--- Exercise requirements ---
Return every line from the one with "Definition write_release_cell_le64 (address" through the one with "(** [for region", inclusive, exactly as it appears below.
-*-
(* ===== verification/Publication.v ===== *)
(** * Publishing and releasing a secondary CPU: src/tvisor_util/startup_publication.rs

    A secondary CPU starts with its caches off, so everything it reads first
    has to be cleaned to memory; then its firmware cell receives the entry
    address and an event wakes it.  The steps become programs over shared
    locations: the mailbox, the attempted mask, the firmware cells, and one
    location for each kind of maintenance of src/tvisor_util/secondary_hardware.rs
    (a cache line clean, the barrier, the doorbell), of which only the place in
    the trace matters.  On the target these operations cannot fail. *)

From S2P Require Import Prelude Page SystemInfo El2Stage1 Atomics SecondaryMailbox SecondaryBoot El2Policy Pcpu HostMap StartupResources SecondaryEntry.

Inductive release_loc :=
| RMail (l : mailbox_loc)
| Attempted
| Cell (address : Z)
| CleanLine (address : Z)
| Barrier
| Doorbell.

#[global] Instance release_loc_eq_dec : EqDecision release_loc.
Proof. solve_decision. Defined.

Notation rprog A := (prog release_loc (outcome PublicationError A)).

(** ** The hardware *)

Definition clean_cache_line (address : Z) : rprog unit := _ <- store (CleanLine address) 0 ;; Ret (Ok tt).
Definition publication_barrier : rprog unit := _ <- store Barrier 0 ;; Ret (Ok tt).
Definition read_release_cell (address : Z) : rprog Z := v <- load (Cell address) ;; Ret (Ok v).

(** The routine reads the counter before it stores. *)
Definition write_release_cell_le64 (address value : Z) : rprog Z :=
  timestamp <- input ;; _ <- store (Cell address) value ;; Ret (Ok timestamp).

Definition send_event : rprog unit := _ <- store Doorbell 0 ;; Ret (Ok tt).

(** ** Cleaning *)

Definition cache_range (start e line : Z) : outcome PublicationError (Z * Z) :=
  reject negb (is_power_of_two line) || (line <? 8) || (PAGE_SIZE <? line) with InvalidLineSize in
  reject e <=? start with Preconditions in
  let? rounded := ok_or (checked_add e (line - 1)) PubOverflow in
  Ok (Z.land start (not64 (line - 1)), Z.land rounded (not64 (line - 1))).

(** [while address < end]; the fuel counts lines. *)
Fixpoint clean_loop (fuel : nat) (address e line : Z) : rprog unit :=
  match fuel with
  | O => Ret Panic
  | S fuel' =>
      if address <? e then
        _ <-? clean_cache_line address ;;
        match add64 (E:=PublicationError) address line with
        | Ok address' => clean_loop fuel' address' e line
        | _ => Ret Panic
        end
      else Ret (Ok tt)
  end.

Definition clean_range (start e line : Z) : rprog unit :=
  r <-? Ret (cache_range start e line) ;;
  let '(address, e') := r in
  clean_loop (S (Z.to_nat ((e' - address) / line))) address e' line.

Definition shared_regions (r : StartupResources) : list PhysRegion :=
  [code r; vectors r; rodata r; writable r; tables_region r].

(** [for region in regions { cache_range(..)?; }] *)
Fixpoint check_ranges (regions : list PhysRegion) (line : Z) : outcome PublicationError unit :=
  match regions with
  | [] => Ok tt
  | region :: rest => let? _ := cache_range (rstart region) (rend region) line in check_ranges rest line
  end.

Fixpoint clean_regions (regions : list PhysRegion) (line : Z) : rprog unit :=
  match regions with
  | [] => Ret (Ok tt)
  | region :: rest => _ <-? clean_range (rstart region) (rend region) line ;; clean_regions rest line
  end.

Definition publish_shared_startup (r : StartupResources) (line : Z) : rprog unit :=
  if negb (contains_region (writable r) (slots r)) || negb (contains_region (writable r) (config r))
  then Ret (Err Preconditions)
  else
    _ <-? Ret (check_ranges (shared_regions r) line) ;;
    clean_regions (shared_regions r) line.

Definition publish_cpu_startup (stack : StackLayout) (line : Z) : rprog unit :=
  if negb (bool_decide (stack_layout (guard_start stack) = Ok stack)) then Ret (Err Preconditions)
  else clean_range (bottom stack) (top stack) line.

(** ** Preflight *)

(** The part of the condition before [observe_ready], given the state read. *)
Definition publication_mismatch (config_address : Z) (record : StartupView) (r : StartupResources) (id : nat)
    (cpu : CpuDescriptor) : outcome PublicationError bool :=
  if negb (valid_config (view_config record)) || negb (view_slot_address record =? rstart (context r)) then Ok true
  else
    let? slot := add64 (rstart (slots r)) (Z.of_nat id * SLOT_SIZE) in
    Ok (negb (view_slot_address record =? slot) || negb (config_address =? rstart (config r))
        || negb (id_logical_id (view_identity record) =? Z.of_nat id)
        || negb (id_affinity (view_identity record) =? cpu_affinity cpu)).

(** The part after it. *)
Definition publication_misfit (record : StartupView) (r : StartupResources) (cell : Z) : outcome PublicationError bool :=
  if negb (id_context (view_identity record) =? view_slot_address record)
     || negb (El2Policy.root (view_config record) =? StartupResources.root r)
     || negb (id_stack_bottom (view_identity record) =? bottom (stack r))
     || negb (id_stack_top (view_identity record) =? top (stack r))
     || negb (Z.land (entry_point r) 3 =? 0)
     || negb (contains_address (code r) (entry_point r))
  then Ok true
  else
    let? region := Prelude.map_err (fun _ => PubOverflow) (PhysRegion_new cell 8) in
    Ok (negb (contains_region (release_region r) region)).

Definition validate_publication (cpus : list CpuDescriptor) (id : nat) (contract : EntryContract)
    (config_address : Z) (record : StartupView) (r : StartupResources) (line : Z) : rprog unit :=
  cell <-? Ret (Prelude.map_err (fun _ => Preconditions) (validate_spin_table_release cpus id contract)) ;;
  found <-? Ret (ok_or (find_target cpus id 0) Preconditions) ;;
  let '(_, cpu) := found in
  st <- relocate RMail (state (view_generation record)) ;;
  if match st with Ok Prepared => false | _ => true end then Ret (match st with Panic => Panic | _ => Err Preconditions end)
  else
    bad <-? Ret (publication_mismatch config_address record r id cpu) ;;
    if (bad : bool) then Ret (Err Preconditions)
    else
      ready <- relocate RMail (observe_ready (view_generation record)) ;;
      if negb (ready : bool) then Ret (Err Preconditions)
      else
        bad <-? Ret (publication_misfit record r cell) ;;
        if (bad : bool) then Ret (Err Preconditions)
        else
          stack_region <-? Ret (Prelude.map_err (fun _ => Preconditions)
                                  (PhysRegion_from_bounds (bottom (stack r)) (top (stack r)))) ;;
          Ret (check_ranges (shared_regions r ++ [stack_region; release_region r]) line).

(** ** Release *)

(** [attempted.fetch_update(..)], setting [bit] if it is clear; [n] bounds the
    retries after a concurrent change. *)
Fixpoint claim_attempt (n : nat) (bit prev : Z) : rprog Z :=
  if negb (Z.land prev bit =? 0) then Ret (Err Preconditions)
  else
    match n with
    | O => Ret Panic
    | S n' =>
        r <- compare_exchange Attempted prev (Z.lor prev bit) ;;
        match r with
        | inl old => Ret (Ok old)
        | inr found => claim_attempt n' bit found
        end
    end.

(** From the first read of the cell on. *)
Definition release_cell (n : nat) (record : StartupView) (id : nat) (cell entry line : Z) : rprog Z :=
  v <-? read_release_cell cell ;;
  if negb (v =? 0) then Ret (Err NonzeroCell)
  else
    started <- relocate RMail (begin_start (view_generation record)) ;;
    _ <-? Ret (Prelude.map_err (fun _ => Preconditions) started) ;;
    _ <-? publication_barrier ;;
    v <-? read_release_cell cell ;;
    if negb (v =? 0) then Ret (Err NonzeroCell)
    else
      prev <- load Attempted ;;
      _ <-? claim_attempt n (Z.shiftl 1 (Z.of_nat id)) prev ;;
      timestamp <-? write_release_cell_le64 cell entry ;;
      _ <-? clean_cache_line (Z.land cell (not64 (line - 1))) ;;
      _ <-? publication_barrier ;;
      _ <-? send_event ;;
      Ret (Ok timestamp).

Definition release_secondary (n : nat) (cpus : list CpuDescriptor) (contract : EntryContract) (record : StartupView)
    (entry line : Z) : rprog Z :=
  let id := Z.to_nat (id_logical_id (view_identity record)) in
  cell <-? Ret (Prelude.map_err (fun _ => Preconditions) (validate_spin_table_release cpus id contract)) ;;
  found <-? Ret (ok_or (find_target cpus id 0) Preconditions) ;;
  let '(_, cpu) := found in
  cell_end <-? Ret (ok_or (checked_add cell 8) PubOverflow) ;;
  _ <-? Ret (cache_range cell cell_end line) ;;
  if (entry =? 0) || negb (Z.land entry 3 =? 0)
     || negb (id_affinity (view_identity record) =? cpu_affinity cpu)
     || negb (id_context (view_identity record) =? view_slot_address record)
  then Ret (Err Preconditions)
  else
    st <- relocate RMail (state (view_generation record)) ;;
    if match st with Ok Prepared => false | _ => true end then Ret (match st with Panic => Panic | _ => Err Preconditions end)
    else
      mask <- load Attempted ;;
      if negb (Z.land mask (Z.shiftl 1 (Z.of_nat id)) =? 0) then Ret (Err Preconditions)
      else release_cell n record id cell entry line.

(** ** Readback *)

Definition verify_release_value (cpus : list CpuDescriptor) (attempted cell entry value : Z) :
    outcome PublicationError unit :=
  let? required := Prelude.map_err (fun _ => Preconditions) (secondary_mask cpus) in
  reject negb (Z.land attempted (not64 required) =? 0) with Preconditions in
  let released := existsb (fun cpu =>
    match cpu_logical_id cpu with
    | Some id => negb (Z.land attempted (Z.shiftl 1 (Z.of_nat id)) =? 0)
    | None => false
    end && bool_decide (cpu_startup cpu = SpinTable cell)) cpus in
  if value =? (if released then entry else 0) then Ok tt else Err Preconditions.

(** ** Order of the release *)

Notation revent := (event release_loc).

(** An access that neither writes a firmware cell nor rings. *)
Definition silent (e : revent) : Prop :=
  match e with
  | EStore (Cell _) _ | EStore Doorbell _ | ESwap (Cell _) _ _ | ECasOk (Cell _) _ _ => False
  | _ => True
  end.

Definition failed_attempt (e : revent) : Prop := match e with ECasFail Attempted _ _ => True | _ => False end.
-*-
--- Exercise answer ---
Definition write_release_cell_le64 (address value : Z) : rprog Z :=
  timestamp <- input ;; _ <- store (Cell address) value ;; Ret (Ok timestamp).

Definition send_event : rprog unit := _ <- store Doorbell 0 ;; Ret (Ok tt).

(** ** Cleaning *)

Definition cache_range (start e line : Z) : outcome PublicationError (Z * Z) :=
  reject negb (is_power_of_two line) || (line <? 8) || (PAGE_SIZE <? line) with InvalidLineSize in
  reject e <=? start with Preconditions in
  let? rounded := ok_or (checked_add e (line - 1)) PubOverflow in
  Ok (Z.land start (not64 (line - 1)), Z.land rounded (not64 (line - 1))).

(** [while address < end]; the fuel counts lines. *)
Fixpoint clean_loop (fuel : nat) (address e line : Z) : rprog unit :=
  match fuel with
  | O => Ret Panic
  | S fuel' =>
      if address <? e then
        _ <-? clean_cache_line address ;;
        match add64 (E:=PublicationError) address line with
        | Ok address' => clean_loop fuel' address' e line
        | _ => Ret Panic
        end
      else Ret (Ok tt)
  end.

Definition clean_range (start e line : Z) : rprog unit :=
  r <-? Ret (cache_range start e line) ;;
  let '(address, e') := r in
  clean_loop (S (Z.to_nat ((e' - address) / line))) address e' line.

Definition shared_regions (r : StartupResources) : list PhysRegion :=
  [code r; vectors r; rodata r; writable r; tables_region r].

(** [for region in regions { cache_range(..)?; }] *)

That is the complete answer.